The Culture of Music Therapy
By Carolyn Kenny
As we present this latest issue of Voices: A World Forum for Music Therapy, I pause to appreciate the rich history, tradition, and development we have experienced over the last thirty years in our professional life. In this issue you will see articles that integrate the latest scientific discoveries into our Music Therapy practice (Costa & Negreiros-Vianna, Miller). You will see the description of one of our latest innovative graduate Music Therapy programs (Curtis). Our new section of "Research Voices" offers articles on the latest developments in application of research strategies to Music Therapy practice (Hwang). And "story" still holds a place of honor and continuity in our culture as we read about a Music Therapist's selections from her journal while working with a young girl in the end-of-life (Rigney).
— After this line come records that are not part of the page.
(* ===== verification/DistributedLimit.v ===== *)
(** * internal/ratelimit/distributed.go: the token bucket in Redis

    The Lua script is a function on the Redis keyspace; a hash holds the texts of its fields
    and the instant it expires at.  How Lua prints and reads numbers is the class [LuaNum].
    The numbers of ARGV are passed as they are: the client writes the shortest decimal that
    reads back as the same double.  A call that does not reach Redis is the error the client
    reports. *)
From Stdlib Require Import QArith Qround.
From S2P Require Import Prelude GoStrings Values GoConv RateLimit.
Open Scope Z_scope.

(** [tonumber] and [tostring] of Lua. *)
Class LuaNum := { tonumber : string -> option spec_float; tostring : spec_float -> string }.

(** The hash of a bucket: the fields [tokens] and [last_refill], and when it expires (in
    seconds of the server's clock). *)
Record bucket_hash := { h_tokens : string; h_last : string; h_expires : option Z }.
Notation keyspace := (gmap string bucket_hash).
Definition live (rnow : Z) (h : bucket_hash) : bool :=
  match h_expires h with Some e => rnow <? e | None => true end.
Definition HMGET (rnow : Z) (key : string) (db : keyspace) : option (string * string) :=
  match db !! key with
  | Some h => if live rnow h then Some (h_tokens h, h_last h) else None
  | None => None
  end.
(** [HMSET] keeps the time to live of a live key. *)
Definition HMSET (rnow : Z) (key tokens last : string) (db : keyspace) : keyspace :=
  let exp := match db !! key with Some h => if live rnow h then h_expires h else None | None => None end in
  <[key := {| h_tokens := tokens; h_last := last; h_expires := exp |}]> db.
(** [EXPIRE] with a time that is not positive deletes the key. *)
Definition EXPIRE (rnow : Z) (key : string) (ttl : Z) (db : keyspace) : keyspace :=
  if ttl <=? 0 then delete key db
  else match db !! key with
       | Some h => <[key := {| h_tokens := h_tokens h; h_last := h_last h; h_expires := Some (rnow + ttl) |}]> db
       | None => db
       end.

(** A reply of the script as the client returns it. *)
Inductive lua_reply := LInt (z : Z) | LStr (s : string) | LNil.

Section Distributed.
Context {LN : LuaNum}.

Definition lua_min (a b : spec_float) : spec_float := if SFltb b a then b else a.
Definition lua_floor (f : spec_float) : Z := Qfloor (Q_of_float f).
Definition float_zero : spec_float := S754_zero false.
Definition float_add (a b : spec_float) : spec_float := SFadd prec64 emax64 a b.
Definition float_sub (a b : spec_float) : spec_float := SFsub prec64 emax64 a b.
Definition lua_nil_error : error := Errorf (Sprintf "attempt to perform arithmetic on a nil value" []).

(** The bucket a call starts from: [tokens] and [last_refill]. *)
Definition read_bucket (rnow : Z) (key : string) (now max_tokens : spec_float) (db : keyspace)
    : option (spec_float * option spec_float) :=
  match HMGET rnow key db with
  | Some (t, l) => match tonumber t with Some f => Some (f, tonumber l) | None => Some (max_tokens, Some now) end
  | None => Some (max_tokens, Some now)
  end.
(** The tokens after the refill and the instant of it. *)
Definition refill (now max_tokens refill_rate tokens last_refill : spec_float) : spec_float * spec_float :=
  let elapsed := float_sub now last_refill in
  if SFltb float_zero elapsed
  then (lua_min max_tokens (float_add tokens (float_mul elapsed refill_rate)), now)
  else (tokens, last_refill).

Definition tokenBucketScript (rnow : Z) (key : string) (now max_tokens refill_rate requested : spec_float) (ttl : Z)
    (db : keyspace) : result (list lua_reply) * keyspace :=
  match read_bucket rnow key now max_tokens db with
  | Some (tokens, Some last_refill) =>
      let '(tokens, last_refill) := refill now max_tokens refill_rate tokens last_refill in
      let '(allowed, tokens) :=
        if SFleb requested tokens then (1, float_sub tokens requested) else (0, tokens) in
      let db := EXPIRE rnow key ttl (HMSET rnow key (tostring tokens) (tostring last_refill) db) in
      let reset_seconds :=
        if SFltb tokens max_tokens then float_div (float_sub max_tokens tokens) refill_rate else float_zero in
      (Ok [LInt allowed; LInt (lua_floor tokens); LStr (tostring reset_seconds)], db)
  | _ => (Err lua_nil_error, db)
  end.

Record DistributedRateLimiter := { maxTokens : Z; refillRate : spec_float; drl_windowSize : Z }.
Definition NewDistributedRateLimiter (requestsPerWindow windowSize : Z) : DistributedRateLimiter :=
  {| maxTokens := requestsPerWindow;
     refillRate := float_div (float_of_int requestsPerWindow) (duration_seconds windowSize);
     drl_windowSize := windowSize |}.

Definition toInt64 (v : lua_reply) : result Z :=
  match v with
  | LInt z => Ok z
  | LStr s => match sscanf_d s with Some n => Ok n | None => Err (Errorf (Sprintf "expected integer" [])) end
  | LNil => Err (Errorf (Sprintf "unexpected type %T" [AVal VNil]))
  end.
Definition wrap_err {A} (msg : string) (r : result A) : result A :=
  match r with Ok a => Ok a | Err e => Err (Wrap (Sprintf msg [AErr e]) e) end.

(** What [Allow] makes of the script's result. *)
Definition read_result (now : Z) (drl : DistributedRateLimiter) (res : list lua_reply) : result RateLimitResult :=
  match res with
  | v0 :: v1 :: _ :: _ =>
      allowed ← wrap_err "parsing allowed: %w" (toInt64 v0);
      remaining ← wrap_err "parsing remaining: %w" (toInt64 v1);
      mret {| Allowed := allowed =? 1; Limit := maxTokens drl; Remaining := remaining;
              ResetAt := now + drl_windowSize drl |}
  | _ => Err (Errorf (Sprintf "unexpected lua script result length: %d" [AInt (Z.of_nat (length res))]))
  end.
Definition redis_key (key : string) : string := "ratelimit:" +:+ key.
(** The time to live in seconds. *)
Definition bucket_ttl (drl : DistributedRateLimiter) : Z :=
  wrap64 (int_of_float (duration_seconds (drl_windowSize drl)) * 2).
(** [Allow] at an instant in Unix nanoseconds, [rnow] being the server's clock; [net] is the
    error of a call that does not reach Redis. *)
Definition Distributed_Allow (net : option error) (rnow now : Z) (key : string) (count : Z)
    (drl : DistributedRateLimiter) (db : keyspace) : result RateLimitResult * keyspace :=
  let '(reply, db') :=
    match net with
    | Some e => (Err e, db)
    | None => tokenBucketScript rnow (redis_key key) (float_of_int (now / second)) (float_of_int (maxTokens drl))
                (refillRate drl) (float_of_int count) (bucket_ttl drl) db
    end in
  (res ← wrap_err "redis rate limit script failed: %w" reply; read_result now drl res, db').

(** ** Sub-second windows *)

(** A request: the clocks, the key and the count. *)
Record request := { q_rnow : Z; q_now : Z; q_key : string; q_count : Z }.
Definition serve (drl : DistributedRateLimiter) (db : keyspace) (q : request) : result RateLimitResult * keyspace :=
  Distributed_Allow None (q_rnow q) (q_now q) (q_key q) (q_count q) drl db.
Fixpoint serve_all (drl : DistributedRateLimiter) (db : keyspace) (qs : list request) : list (result RateLimitResult) :=
  match qs with
  | [] => []
  | q :: qs' => let '(r, db') := serve drl db q in r :: serve_all drl db' qs'
  end.

Lemma expire_now rnow key ttl t l (db : keyspace) : ttl <= 0 -> db !! key = None ->
  EXPIRE rnow key ttl (HMSET rnow key t l db) = db.
Proof.
  intros H E. unfold EXPIRE, HMSET. rewrite (proj2 (Z.leb_le _ _) H). cbv zeta. apply map_eq. intros k.
  destruct (decide (k = key)) as [->|?]; [by rewrite lookup_delete_eq|]. by rewrite lookup_delete_ne, lookup_insert_ne.
Qed.

Lemma sub_self z : in_int64 z -> exists b, float_sub (float_of_int z) (float_of_int z) = S754_zero b.
Proof.
  intros H%float_of_int_finite. destruct (float_of_int z) as [[]| | |s m e]; try done; [by eexists..|].
  exists false. simpl. by rewrite Z.sub_diag.
Qed.
(** Within one second nothing flows in. *)
Lemma refill_same z mx rate tokens : in_int64 z ->
  refill (float_of_int z) mx rate tokens (float_of_int z) = (tokens, float_of_int z).
Proof. intros H. unfold refill. by destruct (sub_self z H) as [b ->]. Qed.

Lemma full_bucket_allows net rnow now key count drl (db : keyspace) :
  in_int64 (now / second) -> HMGET rnow (redis_key key) db = None ->
  SFleb (float_of_int count) (float_of_int (maxTokens drl)) = true -> net = None ->
  exists r t l, Distributed_Allow net rnow now key count drl db
    = (Ok r, EXPIRE rnow (redis_key key) (bucket_ttl drl) (HMSET rnow (redis_key key) t l db)) /\ Allowed r = true.
Proof.
  intros Hn He Hc ->. unfold Distributed_Allow, tokenBucketScript, read_bucket.
  rewrite He, refill_same, Hc by done. do 3 eexists. split; [reflexivity|done].
Qed.

Lemma serve_fresh drl q : bucket_ttl drl <= 0 -> in_int64 (q_now q / second) ->
  SFleb (float_of_int (q_count q)) (float_of_int (maxTokens drl)) = true ->
  exists r, serve drl ∅ q = (Ok r, ∅) /\ Allowed r = true.
Proof.
  intros Ht Hn Hc. unfold serve.
  destruct (full_bucket_allows None (q_rnow q) (q_now q) (q_key q) (q_count q) drl ∅) as (r & t & l & -> & Hr); [done..|].
  exists r. by rewrite expire_now.
Qed.

(** with a window whose time to live in whole seconds is not positive (any window below
    one second) every request is let through, however many there are and at whatever instants:
    the script deletes the bucket it has just written. *)
Theorem subsecond_window_never_limits drl qs : bucket_ttl drl <= 0 ->
  Forall (fun q => in_int64 (q_now q / second)
    /\ SFleb (float_of_int (q_count q)) (float_of_int (maxTokens drl)) = true) qs ->
  Forall (fun r => exists res, r = Ok res /\ Allowed res = true) (serve_all drl ∅ qs).
Proof.
  intros Ht. induction 1 as [|q qs [Hn Hc] _ IH]; [constructor|]. simpl.
  destruct (serve_fresh drl q Ht Hn Hc) as (r & -> & Hr). constructor; [by exists r|done].
Qed.

End Distributed.

(** Numbers written as integers are enough for the demonstrations. *)
Definition demo_lua : LuaNum :=
  {| tonumber s := float_of_int <$> parse_int s; tostring f := itoa (lua_floor f) |}.
Definition demo_requests : list request :=
  repeat {| q_rnow := 100; q_now := 100 * second; q_key := "ip:10.0.0.1"; q_count := 1 |} 3.

(** Two requests per 500 ms and three requests at one instant; with a window of one second
    the third is refused. *)
Lemma subsecond_window_never_limits_witness :
  let allowed drl := map (fun r => match r with Ok x => Allowed x | Err _ => false end)
                       (serve_all (LN := demo_lua) drl ∅ demo_requests) in
  allowed (NewDistributedRateLimiter 2 second) = [true; true; false]
  /\ Forall (fun r => exists res, r = Ok res /\ Allowed res = true)
       (serve_all (LN := demo_lua) (NewDistributedRateLimiter 2 (second / 2)) ∅ demo_requests).
Proof.
  split; [vm_compute; reflexivity|].
  apply subsecond_window_never_limits; [vm_compute; discriminate|].
  repeat constructor; vm_compute; congruence.
Defined.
The interview section of this issue contains the Zagreb Symposiums and an interview with Stefano Navone, a musician and music therapist from Italy. Barbara Wheeler is continuing her work on the history of the World Music Therapy Congresses. Memories and thoughts from the Washington congress in 1999 are collected and will be presented in our next issue.
Perhaps the most dramatic indicator of our development over time is the huge section honoring Professor Tony Wigram, who passed away in June 2011. In this section there are thirteen articles that honor this great contributor to our field. Professor Wigram was a man who dedicated himself to expanding both the educational and discursive aspects of our work. He was a vital, enthusiastic, intelligent friend, educator, researcher, advocate for Music Therapy, and so many other things. He was a husband, father, elegant host, pioneer, and overall activist for all of the good things. In this section, you will have an opportunity to learn more about the details of his life and his many contributions through the voices of those who knew him well. We mourn his passing. Simultaneously, we celebrate the tremendous influence he has had over these last twenty years and more. His influence will be with us for a long time, not only in the many students his has educated, but also in the institutions he has shaped, and the research he has done. This section contains two texts from Tony himself – one titled "An Englishman in Denmark" and a Power Point presentation at the European Music Therapy Congress in Cadiz, Spain in may 2010, that was to be his last.
What does it take to make a culture? It takes stories about our shared experiences. I know that this issue will not disappoint. However, as Edward Hall, one of the great commentators on culture, reminds us, culture is a vast network of fragments that are bound together with an implied reality that we can never really name. How do all of the pieces fit together? Maybe this is something that we can only "feel". Our culture is growing by leaps and bounds. There are more and more "fragments". In fact, we might even see our development and growing exponentially. And Voices is a good place to get the details, to read about each and every country, each and every new approach to Music Therapy, each and every new training and education, each and every story. Yet all of these fragments compose a whole. We are living and leaving a rich cultural history and tradition for the next generations to experience the sense of "belonging" that only culture can provide. Enjoy!